Lemma downstream_path_loop_inr (ds : list Z) (fuel : nat) :
  u32_array ds = true ->
  forall (i : Z) (acc r : list Z),
  downstream_path_loop fuel i ds acc = inr r ->
  exists rest,
    r = acc ++ rest /\ path_to_pit ds i (i :: rest) /\
    Forall (fun x => 0 <= x < 2 ^ 32) rest.
Proof.
  intros Hu. apply u32_array_spec in Hu. rewrite Forall_forall in Hu.
  induction fuel as [|fuel IH]; intros i acc r H; [discriminate|].
  rewrite downstream_path_loop_S in H. inv_bind H. rename a into j.
  destruct (Z.eqb_spec i j) as [<-|Hne].
  - injection H as <-. exists []. rewrite app_nil_r.
    repeat split; [now apply path_pit | constructor].
  - apply IH in H. destruct H as (rest & -> & Hp & Hr).
    assert (Hj : 0 <= j < 2 ^ 32) by (apply Hu; eapply getitem_In; eauto).
    exists (j :: rest). rewrite <- app_assoc, u32_small by auto.
    repeat split; auto. apply (path_hop ds i j); auto.
Qed.

(** X7.  A path that [downstream_path] returns for a [uint32] array is the
    sequence of cells from the start to its pit; it visits no cell twice,
    every cell of it is a cell of the array, and it has at most as many
    cells as the array. *)
Theorem downstream_path_simple (fuel : nat) (idx0 : Z)
  (idxs_ds path : list Z) :
  u32_array idxs_ds = true -> 0 <= idx0 < 2 ^ 32 ->
  downstream_path fuel idx0 idxs_ds = inr path ->
  path_to_pit idxs_ds idx0 path /\
  NoDup path /\
  Forall (fun x => 0 <= x < size idxs_ds) path /\
  (length path <= length idxs_ds)%nat.
Proof.
  intros Hu H0 H. unfold downstream_path in H. inv_bind H.
  injection H as <-.
  destruct (downstream_path_loop_inr idxs_ds fuel Hu idx0 [idx0] a E)
    as (rest & -> & Hp & Hr).
  assert (Hmap : map u32 ([idx0] ++ rest) = idx0 :: rest).
  { simpl. rewrite u32_small by auto. f_equal.
    rewrite <- (map_id rest) at 2. apply map_ext_in. intros x Hx.
    rewrite Forall_forall in Hr. now apply u32_small, Hr. }
  rewrite Hmap.
  assert (Hv : Forall (fun x => 0 <= x < size idxs_ds) (idx0 :: rest)).
  { apply Forall_forall. intros x Hx.
    destruct (path_to_pit_valid _ _ _ Hp x Hx) as [y Hy].
    assert (Hx0 : 0 <= x).
    { destruct Hx as [<-|Hx]; [lia|].
      rewrite Forall_forall in Hr. apply Hr in Hx. lia. }
    unfold downstream in Hy. apply getitem_nonneg in Hy; auto. lia. }
  pose proof (path_to_pit_NoDup _ _ _ Hp) as Hnd.
  repeat split; auto.
  rewrite <- (length_range (length idxs_ds)).
  apply NoDup_incl_length; auto.
  intros x Hx. apply in_range. rewrite Forall_forall in Hv.
  now apply Hv.
Qed.

Lemma downstream_path_simple_witness :
  u32_array [1; 2; 2] = true /\ 0 <= 0 < 2 ^ 32 /\
  downstream_path 3 0 [1; 2; 2] = inr [0; 1; 2] /\
  path_to_pit [1; 2; 2] 0 [0; 1; 2] /\
  NoDup [0; 1; 2] /\
  Forall (fun x => 0 <= x < size [1; 2; 2]) [0; 1; 2] /\
  (length ([0; 1; 2])%Z <= length ([1; 2; 2])%Z)%nat.
Proof.
  split; [reflexivity|]. split; [lia|]. split; [reflexivity|].
  apply (downstream_path_simple 3 0 [1; 2; 2] [0; 1; 2]);
    [reflexivity | lia | reflexivity].
Defined.

(** ** Loop detection and endless paths *)

Lemma in_range_ds_u32 (ds : list Z) :
  in_range_ds ds = true -> size ds <= _mv -> u32_array ds = true.
Proof.
  intros Hr Hmv. apply in_range_ds_spec in Hr. apply u32_array_spec.
  rewrite mv_eq in Hmv. change (2 ^ 32) with 4294967296.
  rewrite Forall_forall in *. intros x Hx. specialize (Hr x Hx). lia.
Qed.

Lemma ds_at_in_range (ds : list Z) (i : Z) :
  in_range_ds ds = true -> 0 <= i < size ds -> 0 <= ds_at ds i < size ds.
Proof.
  intros Hr Hi. replace i with (Z.of_nat (Z.to_nat i)) by lia.
  apply ds_at_range; auto. unfold size in Hi. lia.
Qed.

Lemma at_depth_hops (ds : list Z) (k : nat) :
  forall i, at_depth ds k i = true ->
  exists p, hops ds k i = inr p /\ downstream p ds = inr p.
Proof.
  induction k as [|k IH]; intros i H; pose proof (at_depth_range _ _ _ H) as Hi;
    simpl in H; rewrite !andb_true_iff in H.
  - destruct H as [_ H]. apply Z.eqb_eq in H. exists i. split; auto.
    rewrite downstream_ds_at by auto. congruence.
  - destruct H as (_ & _ & H). destruct (IH _ H) as (p & Hp & Hpit).
    exists p. split; auto. simpl. now rewrite downstream_ds_at.
Qed.

Lemma downstream_path_loop_depth (ds : list Z) (fuel : nat) :
  in_range_ds ds = true ->
  forall (i : Z) (acc r : list Z),
  0 <= i < size ds ->
  downstream_path_loop fuel i ds acc = inr r ->
  exists k, at_depth ds k i = true.
Proof.
  intros Hr. induction fuel as [|fuel IH]; intros i acc r Hi H;
    [discriminate|].
  rewrite downstream_path_loop_S in H.
  pose proof (downstream_ds_at ds i Hi) as Hd. unfold downstream in Hd.
  rewrite Hd in H. cbn [bind] in H.
  assert (Hg : (0 <=? i) && (i <? size ds) = true)
    by (apply andb_true_iff; split; [apply Z.leb_le | apply Z.ltb_lt]; lia).
  destruct (Z.eqb_spec i (ds_at ds i)) as [He|Hne].
  - exists O. simpl. rewrite Hg. simpl. apply Z.eqb_eq. congruence.
  - apply IH in H; [|now apply ds_at_in_range].
    destruct H as [k Hk]. exists (S k). simpl. rewrite Hg, Hk. simpl.
    rewrite andb_true_r. apply negb_true_iff, Z.eqb_neq. congruence.
Qed.

Lemma downstream_path_loop_no_error (ds : list Z) (fuel : nat) :
  in_range_ds ds = true ->
  forall (i : Z) (acc : list Z) (e : exn),
  0 <= i < size ds ->
  downstream_path_loop fuel i ds acc = inl e -> e = OutOfFuel.
Proof.
  intros Hr. induction fuel as [|fuel IH]; intros i acc e Hi H.
  - simpl in H. congruence.
  - rewrite downstream_path_loop_S in H.
    pose proof (downstream_ds_at ds i Hi) as Hd. unfold downstream in Hd.
    rewrite Hd in H. cbn [bind] in H.
    destruct (i =? ds_at ds i); [discriminate|].
    apply IH in H; auto. now apply ds_at_in_range.
Qed.

(** X8.  For a downstream array whose targets are all cells and a
    consistent upstream table, [loop_indices] returns exactly the cells
    from which [downstream_path] never ends, whatever the bound on its
    loop; from every other cell [downstream_path] returns a path. *)
Theorem loop_indices_are_endless_paths
  (idxs_ds : list Z) (idxs_us : list (list Z)) :
  consistent idxs_ds idxs_us -> in_range_ds idxs_ds = true ->
  exists fuel loops,
    loop_indices fuel idxs_ds idxs_us = inr loops /\
    forall i, 0 <= i < size idxs_ds ->
      (In i loops <->
       forall fuel', downstream_path fuel' i idxs_ds = inl OutOfFuel) /\
      (~ In i loops <->
       exists fuel' path, downstream_path fuel' i idxs_ds = inr path).
Proof.
  intros Hcons Hr.
  assert (Hmv : size idxs_ds <= _mv) by apply Hcons.
  pose proof (in_range_ds_u32 _ Hr Hmv) as Hu.
  destruct (first_empty_level idxs_ds idxs_us Hcons) as (K & HK & He & Hne).
  destruct (traversals_return idxs_ds idxs_us Hcons K HK He Hne)
    as [_ Hloops].
  exists K. eexists. split; [exact Hloops|].
  intros i Hi.
  assert (Hin : In i (filter
             (fun i => negb ((ds_at idxs_ds i =? _mv)
                             || mem i (all_levels idxs_ds idxs_us K)))
             (range (length idxs_ds))) <->
           ~ exists k, at_depth idxs_ds k i = true).
  { rewrite filter_In, in_range, negb_true_iff, orb_false_iff.
    rewrite mem_false, Z.eqb_neq.
    rewrite <- (marked_all_levels idxs_ds idxs_us K i He), marked_level.
    pose proof (ds_at_in_range _ _ Hr Hi). unfold size in *.
    split.
    - intros (_ & _ & Hn) [k Hk]. apply Hn. exists k.
      now apply (in_level idxs_ds idxs_us Hcons).
    - intros Hn. repeat split; try lia.
      intros [k Hk]. apply Hn. exists k.
      now apply (in_level idxs_ds idxs_us Hcons). }
  assert (Hret : (exists k, at_depth idxs_ds k i = true) <->
                 exists fuel' path,
                   downstream_path fuel' i idxs_ds = inr path).
  { split.
    - intros [k Hk]. destruct (at_depth_hops _ _ _ Hk) as (p & Hp & Hpit).
      destruct (downstream_path_loop_reaches idxs_ds k Hu i p [i] Hp Hpit)
        as (fuel' & rest & Hl & _).
      exists fuel'. unfold downstream_path. rewrite Hl. simpl. eauto.
    - intros (fuel' & path & Hp). unfold downstream_path in Hp.
      inv_bind Hp. eapply downstream_path_loop_depth; eauto. }
  split.
  - rewrite Hin, Hret. split.
    + intros Hn fuel'.
      destruct (downstream_path fuel' i idxs_ds) as [e|path] eqn:E.
      * unfold downstream_path in E.
        destruct (downstream_path_loop fuel' i idxs_ds [i]) as [e'|r] eqn:E';
          simpl in E; [|discriminate].
        injection E as <-. f_equal.
        eapply downstream_path_loop_no_error; eauto.
      * exfalso. apply Hn. eauto.
    + intros Hall (fuel' & path & Hp). rewrite Hall in Hp. discriminate.
  - rewrite Hin, <- Hret. split.
    + intros Hnn.
      destruct (first_empty_level idxs_ds idxs_us Hcons) as (K' & _ & He' & _).
      destruct (in_dec Z.eq_dec i (all_levels idxs_ds idxs_us K'))
        as [Hl|Hl].
      * apply (in_all_levels idxs_ds idxs_us Hcons) in Hl.
        destruct Hl as (k & _ & Hk). eauto.
      * exfalso. apply Hnn. intros [k Hk]. apply Hl.
        apply (marked_all_levels idxs_ds idxs_us K' i He').
        apply marked_level. exists k.
        now apply (in_level idxs_ds idxs_us Hcons).
    + tauto.
Qed.

Lemma loop_indices_are_endless_paths_witness :
  valid_ds [1; 2; 2; 4; 3] = true /\
  loop_indices 3 [1; 2; 2; 4; 3] [[_mv]; [0]; [1]; [4]; [3]] = inr [3; 4] /\
  exists fuel loops,
    loop_indices fuel [1; 2; 2; 4; 3] [[_mv]; [0]; [1]; [4]; [3]]
      = inr loops /\
    forall i, 0 <= i < size [1; 2; 2; 4; 3] ->
      (In i loops <->
       forall fuel', downstream_path fuel' i [1; 2; 2; 4; 3]
                     = inl OutOfFuel) /\
      (~ In i loops <->
       exists fuel' path, downstream_path fuel' i [1; 2; 2; 4; 3]
                          = inr path).
Proof.
  split; [reflexivity|]. split; [reflexivity|].
  apply (loop_indices_are_endless_paths [1; 2; 2; 4; 3]
           [[_mv]; [0]; [1]; [4]; [3]]); [|reflexivity].
  destruct (_idxs_us_consistent [1; 2; 2; 4; 3] eq_refl) as (us & Hus & Hc & _).
  vm_compute in Hus. injection Hus as <-. exact Hc.
Defined.

(** ** Nearest downstream stream cell *)

Lemma _downstream_mask_loop_true (fuel : nat) (idx0 : Z) (ds : list Z)
  (mask : list bool) :
  _downstream_mask_loop fuel idx0 ds mask true = inr idx0.
Proof. destruct fuel; reflexivity. Qed.

Lemma _downstream_mask_loop_false (fuel : nat) (idx0 : Z) (ds : list Z)
  (mask : list bool) :
  _downstream_mask_loop (S fuel) idx0 ds mask false =
  (idx_ds <- getitem ds idx0 ;;
   if idx_ds =? idx0 then ret idx0
   else
     at_stream' <- getitem mask idx_ds ;;
     _downstream_mask_loop fuel idx_ds ds mask at_stream').
Proof. reflexivity. Qed.

Lemma _downstream_mask_loop_result (ds : list Z) (mask : list bool)
  (fuel : nat) :
  forall (i : Z) (b : bool) (r : Z),
  getitem mask i = inr b ->
  _downstream_mask_loop fuel i ds mask b = inr r ->
  getitem mask r = inr true \/
  (getitem mask r = inr false /\ downstream r ds = inr r).
Proof.
  induction fuel as [|fuel IH]; intros i b r Hb H; destruct b.
  - rewrite _downstream_mask_loop_true in H. injection H as <-. auto.
  - discriminate.
  - rewrite _downstream_mask_loop_true in H. injection H as <-. auto.
  - rewrite _downstream_mask_loop_false in H. inv_bind H. rename a into j.
    destruct (Z.eqb_spec j i) as [->|Hne].
    + injection H as <-. auto.
    + inv_bind H. eapply IH; eauto.
Qed.

(** X9.  The cell that [_downstream_mask] returns is a cell whose mask is
    true, or a pit whose mask is false; and searching again from that cell
    returns the same cell. *)
Theorem _downstream_mask_stream_or_pit (fuel : nat) (idx0 r : Z)
  (idxs_ds : list Z) (mask_sparse : list bool) :
  _downstream_mask fuel idx0 idxs_ds mask_sparse = inr r ->
  (getitem mask_sparse r = inr true \/
   (getitem mask_sparse r = inr false /\ downstream r idxs_ds = inr r)) /\
  forall fuel', _downstream_mask (S fuel') r idxs_ds mask_sparse = inr r.
Proof.
  intros H. unfold _downstream_mask in H. inv_bind H.
  pose proof (_downstream_mask_loop_result _ _ _ _ _ _ E H) as Hr.
  split; auto. intros fuel'. unfold _downstream_mask.
  destruct Hr as [Hr|[Hr Hp]]; rewrite Hr; cbn [bind].
  - apply _downstream_mask_loop_true.
  - rewrite _downstream_mask_loop_false. unfold downstream in Hp.
    rewrite Hp. simpl. now rewrite Z.eqb_refl.
Qed.

Lemma _downstream_mask_stream_or_pit_witness :
  _downstream_mask 3 0 [1; 2; 3; 3] [false; false; true; false] = inr 2 /\
  (getitem [false; false; true; false] 2 = inr true \/
   (getitem [false; false; true; false] 2 = inr false /\
    downstream 2 [1; 2; 3; 3] = inr 2)) /\
  forall fuel', _downstream_mask (S fuel') 2 [1; 2; 3; 3]
                  [false; false; true; false] = inr 2.
Proof.
  split; [reflexivity|].
  apply (_downstream_mask_stream_or_pit 3 0 2 [1; 2; 3; 3]
           [false; false; true; false]).
  reflexivity.
Defined.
○ ○ ○ ○ ○ ○ ○
TASK DIRECTIONS -> Using the listing above, pick out each line that contains the word "discriminate", then copy it.

OUTPUT FOR THIS TASK ->
  induction fuel as [|fuel IH]; intros i acc r H; [discriminate|].
    [discriminate|].
    destruct (i =? ds_at ds i); [discriminate|].
          simpl in E; [|discriminate].
    + intros Hall (fuel' & path & Hp). rewrite Hall in Hp. discriminate.
  - discriminate.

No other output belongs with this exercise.